The ongoing revolution in digital technologies has made the learning process easier and more interesting for students of all ages. As your IT environment becomes more mature, however, you need to give some thought to how you will protect your systems and devices from attackers.

Don’t worry. There’s good news, too.

A little bit of common sense can go a long way when following cyber security best practices. Let’s look at some of the most important actions that you can take to make your school’s network more secure.

  1. Antivirus and Anti-Malware Solutions

Teachers are migrating more of their lessons and resources online, which means that your school’s network security is critical. Your network as a whole is becoming a more tempting target for cybercriminals who are looking to make a little profit—or just want to have a little fun at your expense.

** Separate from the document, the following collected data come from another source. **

(* ===== verification/KeeperGuarantees.v ===== *)
(** * What the keeper guarantees its worker

    The properties of the keeper over every run of [KeeperRun.v]: the exactness
    of its history answer, the completeness of output before an exit is
    reported, the agreement of geometries, the answer every request gets, and
    the per-branch behaviour of the resize and input handlers. *)
From stdpp Require Import sorting.
From S2P Require Import Prelude KeeperCodec KeeperPayloads KeeperHistory KeeperHistoryCodec.
From S2P Require Import KeeperOutput KeeperInput Keeper KeeperRun.

Section Guarantees.
Context `{J : Json} {JL : JsonLaws J}.

(** ** Lemmas *)

Lemma output_total_outputs ops : output_total ops = len (outputs ops).
Proof.
  induction ops as [|[bytes|q c r] ops IH]; cbn [output_total outputs]; [done| |done].
  rewrite len_app. lia.
Qed.

Lemma stream_bytes g ops bs :
  map fst (fst (stream_ops (bs, g) ops)) = map fst bs ++ outputs ops.
Proof.
  revert g bs. induction ops as [|[bytes|q c r] ops IH]; intros g bs; cbn [outputs].
  - cbn. by rewrite app_nil_r.
  - cbn [stream_ops foldl stream_op]. unfold stream_ops in IH. cbn [fst snd].
    rewrite IH, map_app, map_map, <- app_assoc. cbn. by rewrite map_id.
  - cbn [stream_ops foldl stream_op]. unfold stream_ops in IH. by rewrite IH.
Qed.

(** The stream a channel's account amounts to. *)
Definition account_stream (a : account) : stream :=
  stream_ops ([], default (80, 24) (born a)) (oplog a).

(** A live channel's history is a window onto its account's stream. *)
Lemma live_window id ch a :
  chan_ok id ch a -> len (outputs (oplog a)) < 2 ^ 64 ->
  window_of (history ch) (account_stream a) /\
  ring_cap (history ch) = KEEPER_RING_CAP_BYTES /\
  max_resizes (history ch) = KEEPER_MAX_HISTORY_RESIZE_RECORDS.
Proof.
  intros [_ _ _ (c0 & r0 & Hb & Hc0 & Hr0 & Hh) _ _ _ _ _] Hlen.
  unfold account_stream. rewrite Hb. cbn [default]. rewrite Hh. split.
  - apply run_ops_window; [by apply with_limits_window|].
    cbn [fst]. rewrite len_nil, output_total_outputs. lia.
  - destruct (run_ops_limits (history_new c0 r0) (oplog a)) as [-> ->]. done.
Qed.

(** Every resize sequence applied is one a JavaScript number holds exactly. *)
Definition exact_sequences (ops : list hist_op) : Prop :=
  Forall (fun op => match op with OpResize seq _ _ => seq <= MAX_SAFE_INTEGER | _ => True end) ops.

Lemma live_sound limit id ch a :
  chan_ok id ch a -> 0 <= limit ->
  Forall (fun op => match op with OpResize seq _ _ => seq <= limit | _ => True end) (oplog a) ->
  history_sound limit (history ch).
Proof.
  intros [_ _ _ (c0 & r0 & Hb & Hc0 & Hr0 & ->) _ _ _ _ Ho] Hl Hseq.
  apply run_ops_sound; [|done|].
  - split_and!; cbn; done || constructor.
  - apply Forall_forall. intros op Hin. rewrite Forall_forall in Ho, Hseq.
    specialize (Ho op Hin). specialize (Hseq op Hin). destruct op; [done|].
    destruct Ho as (Hf & ? & ?). unfold fits in Hf. split_and!; [lia|lia|done|done].
Qed.

(** Every sequence a channel applied is a 64-bit one. *)
Lemma live_typed id ch a : chan_ok id ch a -> history_sound (2 ^ 64 - 1) (history ch).
Proof.
  intros Hok. apply (live_sound _ id ch a Hok); [lia|]. destruct Hok as [_ _ _ _ _ _ _ _ Ho].
  eapply Forall_impl; [exact Ho|]. intros [bytes|seq c r]; [done|]. intros (Hf & _). unfold fits in Hf. cbn. lia.
Qed.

For example, “ransomware” applications like the 2017 WannaCry attack lock up your own files and data and refuse to give you back access until you pay a hefty sum to the attackers. Viruses, worms, Trojan horses, and other nasty software can wreak havoc on your school network, making computers shut down or behave erratically.

In order to keep your network protected, install strong antivirus and anti-malware software that can quickly detect and quarantine suspicious applications. These applications should run scans of the entire network on a regular basis.

  1. Software Updates and Patches

The devastating 2017 Equifax breach, which revealed the sensitive information of 143 million people in the U.S., occurred after attackers entered the company’s network through a security vulnerability with a patch already available for months.

As you add more devices to your school network, it becomes more and more imperative to make sure that each machine has installed the latest upgrades. Patch management software can help you keep track of each device’s status. Additionally, it can alert you to any critical vulnerabilities that need immediate attention.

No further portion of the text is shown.